(** The economics of a booking are always worked out, and account for every penny. *)
Theorem economics_account (b : BookingShape) (policy : CategoryFeePolicy) (m : CostModel) :
  valid_shape b -> valid_policy cur policy -> valid_model m ->
  exists e, unitEconomicsOf b policy m = Ok e /\ accounts_for b policy e.
Proof.
  intros Hb Hp Hm. destruct (activity_fraction _ (vs_activity _ Hb)) as [Hlt _].
  assert (LIMIT = 2 ^ 40) as HL by done. assert (GROSS_LIMIT = 2 ^ 40) as HG by done.
  assert (Js.MAX_SAFE_INTEGER = 2 ^ 53 - 1) as HM by done.
  pose proof (vs_gross _ Hb) as Hg. set (gross := grossBookingValue b) in *.
  assert (priced cur MAX_CHARGE gross) as Hg' by (destruct Hg; split; [done|unfold MAX_CHARGE in *; lia]).
  destruct (renterFeeOn_ok gross policy cur Hp Hg') as (pct & _ & Hpct & Hfee).
  pose proof Hp as (Hcom & _ & [_ Hfloor] & _).
  destruct (percentage_ok gross (ownerCommissionBasisPoints policy) cur) as (com & Hcomm & Hcb);
    [unfold MAX_FEE_BASIS_POINTS in *; lia|done|].
  set (f := Z.max pct (amount (minimumPlatformFee policy))) in *. destruct Hg as [Cg Hg].
  assert (priced cur LIMIT (mkMoney f cur)) as Pf by (split; cbn; [done|unfold f; lia]).
  assert (priced cur LIMIT (mkMoney com cur)) as Pc by (split; cbn; [done|lia]).
  destruct (priced_add gross (mkMoney f cur) LIMIT LIMIT) as (pays & Hpays & Epays & Ppays); [by split; [|lia]|done|lia|].
  destruct (priced_add (mkMoney f cur) (mkMoney com cur) LIMIT LIMIT Pf Pc) as (rev & Hrev & Erev & Prev); [lia|].
  assert (subtract gross (mkMoney com cur) = Ok (mkMoney (amount gross - com) cur)) as Hsub.
  { rewrite <- Cg. apply subtract_ok. cbn. rewrite Cg. split_and!; [done|apply is_safe_iff; lia|done]. }
  destruct (costs_ok b m (mkMoney pays cur) (mkMoney (amount gross - com) cur) Hb Hm) as (costs & Hcosts & Hnn & Htot);
    [by replace (2 * LIMIT) with (LIMIT + LIMIT) by lia|split; cbn; [done|lia]|].
  assert (0 <= total_of (values costs)) as Htot0.
  { apply total_of_nonneg. eapply Forall_impl; [exact Hnn|]. by intros x [_ ?]. }
  assert (sum (values costs) cur = Ok (mkMoney (total_of (values costs)) cur)) as Hsum by (apply sum_total; [done|lia]).
  assert (subtract (mkMoney rev cur) (mkMoney (total_of (values costs)) cur)
          = Ok (mkMoney (rev - total_of (values costs)) cur)) as Hmar.
  { apply subtract_ok. cbn in *. split_and!; [done|apply is_safe_iff; lia|done]. }
  eexists. unfold unitEconomicsOf. fold gross. rewrite Hlt, Hfee. unfold_result. rewrite Hcomm. cbn [fee minimumFeeApplied].
  rewrite Hpays, Hsub, Hrev, Hcosts. rewrite Cg, Hsum, Hmar. split; [done|].
  destruct Ppays as [_ Ppays], Prev as [_ Prev]. subst gross. cbn [amount currency] in *.
  unfold accounts_for. cbn -[total_of]. split_and!; done || lia.
Qed.

(** ** Breaking even *)
Definition margin_at (b : BookingShape) (policy : CategoryFeePolicy) (m : CostModel) (k : Z) : Z :=
  match unitEconomicsOf (with_activity b (Js.of_Z k)) policy m with
  | Ok e => amount (e_contributionMargin e)
  | Err _ => 0
  end.

Definition first_profit (b : BookingShape) (policy : CategoryFeePolicy) (m : CostModel) (from_ to_ : Z)
    (found : option Z) : Prop :=
  match found with
  | Some n => from_ <= n <= to_ /\ 0 <= margin_at b policy m n /\
      forall k, from_ <= k < n -> margin_at b policy m k < 0
  | None => forall k, from_ <= k <= to_ -> margin_at b policy m k < 0
  end.

Lemma breakEvenFrom_ok (fuel : nat) (from_ : Z) (b : BookingShape) (policy : CategoryFeePolicy) (m : CostModel) :
  priced cur GROSS_LIMIT (grossBookingValue b) -> priced cur LIMIT (damageSecurityCaptured b) ->
  valid_policy cur policy -> valid_model m -> 1 <= from_ -> from_ + Z.of_nat fuel <= 1001 ->
  exists found, breakEvenFrom fuel from_ b policy m = Ok found /\
    first_profit b policy m from_ (from_ + Z.of_nat fuel - 1) found.
Proof.
  intros Hg Hs Hp Hm. revert from_. induction fuel as [|fuel IH]; intros from_ Hfrom Hfuel.
  - exists None. split; [done|]. cbn. lia.
  - destruct (economics_account (with_activity b (Js.of_Z from_)) policy m) as (e & He & _); [|done|done|].
    { split; [done|done|]. exists from_. split; [done|lia]. }
    assert (margin_at b policy m from_ = amount (e_contributionMargin e)) as Hat by (unfold margin_at; by rewrite He).
    cbn [breakEvenFrom]. rewrite He. unfold_result. unfold isNegative.
    destruct (Z.ltb_spec (amount (e_contributionMargin e)) 0) as [Hneg|Hpos].
    + destruct (IH (from_ + 1)) as (found & Hf & Hfirst); [lia|lia|]. exists found. split; [done|].
      destruct found as [n|]; cbn in *.
      * destruct Hfirst as (Hn & Hn0 & Hall). split_and!; [lia|lia|done|]. intros k Hk.
        destruct (decide (k = from_)) as [->|]; [lia|apply Hall; lia].
      * intros k Hk. destruct (decide (k = from_)) as [->|]; [lia|apply Hfirst; lia].
    + exists (Some from_). split; [done|]. cbn. split_and!; lia.
Qed.

(** C38. The search for the first month in which an owner's bookings cover what they cost
    always ends, never throws, and finds the first such number of bookings, or reports none
    when there is none up to its limit, for amounts in one currency within the contract's
    sizes and a limit of up to a thousand. *)
Theorem break_even_is_first (b : BookingShape) (policy : CategoryFeePolicy) (m : CostModel) (searchUpTo : Z) :
  priced cur GROSS_LIMIT (grossBookingValue b) -> priced cur LIMIT (damageSecurityCaptured b) ->
  valid_policy cur policy -> valid_model m -> 0 <= searchUpTo <= 1000 ->
  exists found, breakEvenOwnerActivity b policy m searchUpTo = Ok found /\
    first_profit b policy m 1 searchUpTo found.
Proof.
  intros Hg Hs Hp Hm Hup. destruct (breakEvenFrom_ok (Z.to_nat searchUpTo) 1 b policy m Hg Hs Hp Hm) as (found & Hf & Hfirst);
    [lia|lia|]. exists found. split; [done|]. by replace (1 + Z.of_nat (Z.to_nat searchUpTo) - 1) with searchUpTo in Hfirst by lia.
Qed.
End Facts.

----

**EXERCISE:** All that should appear in the response is the run of lines from the first line of the entries through the line containing "cur)) as Hmar.", copied exactly.

**RESPONSE AREA:**
(** The economics of a booking are always worked out, and account for every penny. *)
Theorem economics_account (b : BookingShape) (policy : CategoryFeePolicy) (m : CostModel) :
  valid_shape b -> valid_policy cur policy -> valid_model m ->
  exists e, unitEconomicsOf b policy m = Ok e /\ accounts_for b policy e.
Proof.
  intros Hb Hp Hm. destruct (activity_fraction _ (vs_activity _ Hb)) as [Hlt _].
  assert (LIMIT = 2 ^ 40) as HL by done. assert (GROSS_LIMIT = 2 ^ 40) as HG by done.
  assert (Js.MAX_SAFE_INTEGER = 2 ^ 53 - 1) as HM by done.
  pose proof (vs_gross _ Hb) as Hg. set (gross := grossBookingValue b) in *.
  assert (priced cur MAX_CHARGE gross) as Hg' by (destruct Hg; split; [done|unfold MAX_CHARGE in *; lia]).
  destruct (renterFeeOn_ok gross policy cur Hp Hg') as (pct & _ & Hpct & Hfee).
  pose proof Hp as (Hcom & _ & [_ Hfloor] & _).
  destruct (percentage_ok gross (ownerCommissionBasisPoints policy) cur) as (com & Hcomm & Hcb);
    [unfold MAX_FEE_BASIS_POINTS in *; lia|done|].
  set (f := Z.max pct (amount (minimumPlatformFee policy))) in *. destruct Hg as [Cg Hg].
  assert (priced cur LIMIT (mkMoney f cur)) as Pf by (split; cbn; [done|unfold f; lia]).
  assert (priced cur LIMIT (mkMoney com cur)) as Pc by (split; cbn; [done|lia]).
  destruct (priced_add gross (mkMoney f cur) LIMIT LIMIT) as (pays & Hpays & Epays & Ppays); [by split; [|lia]|done|lia|].
  destruct (priced_add (mkMoney f cur) (mkMoney com cur) LIMIT LIMIT Pf Pc) as (rev & Hrev & Erev & Prev); [lia|].
  assert (subtract gross (mkMoney com cur) = Ok (mkMoney (amount gross - com) cur)) as Hsub.
  { rewrite <- Cg. apply subtract_ok. cbn. rewrite Cg. split_and!; [done|apply is_safe_iff; lia|done]. }
  destruct (costs_ok b m (mkMoney pays cur) (mkMoney (amount gross - com) cur) Hb Hm) as (costs & Hcosts & Hnn & Htot);
    [by replace (2 * LIMIT) with (LIMIT + LIMIT) by lia|split; cbn; [done|lia]|].
  assert (0 <= total_of (values costs)) as Htot0.
  { apply total_of_nonneg. eapply Forall_impl; [exact Hnn|]. by intros x [_ ?]. }
  assert (sum (values costs) cur = Ok (mkMoney (total_of (values costs)) cur)) as Hsum by (apply sum_total; [done|lia]).
  assert (subtract (mkMoney rev cur) (mkMoney (total_of (values costs)) cur)
          = Ok (mkMoney (rev - total_of (values costs)) cur)) as Hmar.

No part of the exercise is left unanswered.